Dataset:
(** The byte-wise range routines [bitmap_set_range] and
    [bitmap_clear_range] do what setting or clearing every bit of the clipped
    range one at a time does. *)
Theorem bitmap_range_equiv lo hi bm start count :
  0 <= lo <= start -> start < hi -> hi < 2 ^ 63 -> hi - lo <= 8 * zlen bm -> 0 <= count < 2 ^ 63 ->
  let n := Z.to_nat (Z.min (start + count) hi - start) in
  let ref f := for_n n (start - lo) (fun i b => f b i) bm in
  forall j, 0 <= j ->
    bitmap_test (bitmap_set_range lo hi bm start count) j = bitmap_test (ref bitmap_set) j /\
    bitmap_test (bitmap_clear_range lo hi bm start count) j = bitmap_test (ref bitmap_clear) j.
Proof.
  intros Hlo Hs Hhi Hz Hc n ref j Hj.
  assert (forall f v byte, bit_op f v byte ->
    bitmap_test (range_op f byte lo hi bm start count) j = bitmap_test (ref f) j) as Hop.
  { intros f v byte H. destruct (range_op_spec f v byte H lo hi bm start count) as (_ & _ & T); try lia.
    rewrite T by done. unfold ref. symmetry.
    assert (zlen (ref f) = zlen bm /\ forall i, 0 <= i -> bitmap_test (ref f) i =
      if (start - lo <=? i) && (i <? start - lo + Z.of_nat n) then v else bitmap_test bm i) as [_ R].
    { apply (for_n_ind (fun e b => zlen b = zlen bm /\ forall i, 0 <= i -> bitmap_test b i =
        if (start - lo <=? i) && (i <? e) then v else bitmap_test bm i)).
      - split; [done|]. intros i Hi. destruct (_ && _) eqn:E; [|done]. b2p. lia.
      - intros e b He [L R]. split; [by rewrite (bop_len _ _ _ H)|]. intros i Hi.
        rewrite (bop_test _ _ _ H) by lia. rewrite R by done.
        destruct (Z.eqb_spec e i), (Z.leb_spec (start - lo) i), (Z.ltb_spec i e), (Z.ltb_spec i (e + 1)); simpl; done || lia. }
    unfold ref in R. rewrite R by done. unfold n. rewrite Z2Nat.id by lia.
    destruct (Z.leb_spec (start - lo) j), (Z.ltb_spec j (start - lo + (start + count) `min` hi - start)); simpl;
      destruct (Z.ltb_spec j ((start + count) `min` hi - lo)),
        (Z.ltb_spec j (start - lo + ((start + count) `min` hi - start))); done || lia. }
  split; [apply (Hop _ _ _ set_bit_op)|apply (Hop _ _ _ clear_bit_op)].
Qed.

Lemma bitmap_range_equiv_witness :
  bitmap_test (bitmap_set_range 256 300 (replicate 6 0) 259 21) 13 =
  bitmap_test (for_n 21 3 (fun i b => bitmap_set b i) (replicate 6 0)) 13.
Proof. apply (bitmap_range_equiv 256 300 (replicate 6 0) 259 21); by vm_compute. Defined.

Exercise objective:
Output the whole listing again, keeping every line identical.

Result of the task:
(** The byte-wise range routines [bitmap_set_range] and
    [bitmap_clear_range] do what setting or clearing every bit of the clipped
    range one at a time does. *)
Theorem bitmap_range_equiv lo hi bm start count :
  0 <= lo <= start -> start < hi -> hi < 2 ^ 63 -> hi - lo <= 8 * zlen bm -> 0 <= count < 2 ^ 63 ->
  let n := Z.to_nat (Z.min (start + count) hi - start) in
  let ref f := for_n n (start - lo) (fun i b => f b i) bm in
  forall j, 0 <= j ->
    bitmap_test (bitmap_set_range lo hi bm start count) j = bitmap_test (ref bitmap_set) j /\
    bitmap_test (bitmap_clear_range lo hi bm start count) j = bitmap_test (ref bitmap_clear) j.
Proof.
  intros Hlo Hs Hhi Hz Hc n ref j Hj.
  assert (forall f v byte, bit_op f v byte ->
    bitmap_test (range_op f byte lo hi bm start count) j = bitmap_test (ref f) j) as Hop.
  { intros f v byte H. destruct (range_op_spec f v byte H lo hi bm start count) as (_ & _ & T); try lia.
    rewrite T by done. unfold ref. symmetry.
    assert (zlen (ref f) = zlen bm /\ forall i, 0 <= i -> bitmap_test (ref f) i =
      if (start - lo <=? i) && (i <? start - lo + Z.of_nat n) then v else bitmap_test bm i) as [_ R].
    { apply (for_n_ind (fun e b => zlen b = zlen bm /\ forall i, 0 <= i -> bitmap_test b i =
        if (start - lo <=? i) && (i <? e) then v else bitmap_test bm i)).
      - split; [done|]. intros i Hi. destruct (_ && _) eqn:E; [|done]. b2p. lia.
      - intros e b He [L R]. split; [by rewrite (bop_len _ _ _ H)|]. intros i Hi.
        rewrite (bop_test _ _ _ H) by lia. rewrite R by done.
        destruct (Z.eqb_spec e i), (Z.leb_spec (start - lo) i), (Z.ltb_spec i e), (Z.ltb_spec i (e + 1)); simpl; done || lia. }
    unfold ref in R. rewrite R by done. unfold n. rewrite Z2Nat.id by lia.
    destruct (Z.leb_spec (start - lo) j), (Z.ltb_spec j (start - lo + (start + count) `min` hi - start)); simpl;
      destruct (Z.ltb_spec j ((start + count) `min` hi - lo)),
        (Z.ltb_spec j (start - lo + ((start + count) `min` hi - start))); done || lia. }
  split; [apply (Hop _ _ _ set_bit_op)|apply (Hop _ _ _ clear_bit_op)].
Qed.

Lemma bitmap_range_equiv_witness :
  bitmap_test (bitmap_set_range 256 300 (replicate 6 0) 259 21) 13 =
  bitmap_test (for_n 21 3 (fun i b => bitmap_set b i) (replicate 6 0)) 13.
Proof. apply (bitmap_range_equiv 256 300 (replicate 6 0) 259 21); by vm_compute. Defined.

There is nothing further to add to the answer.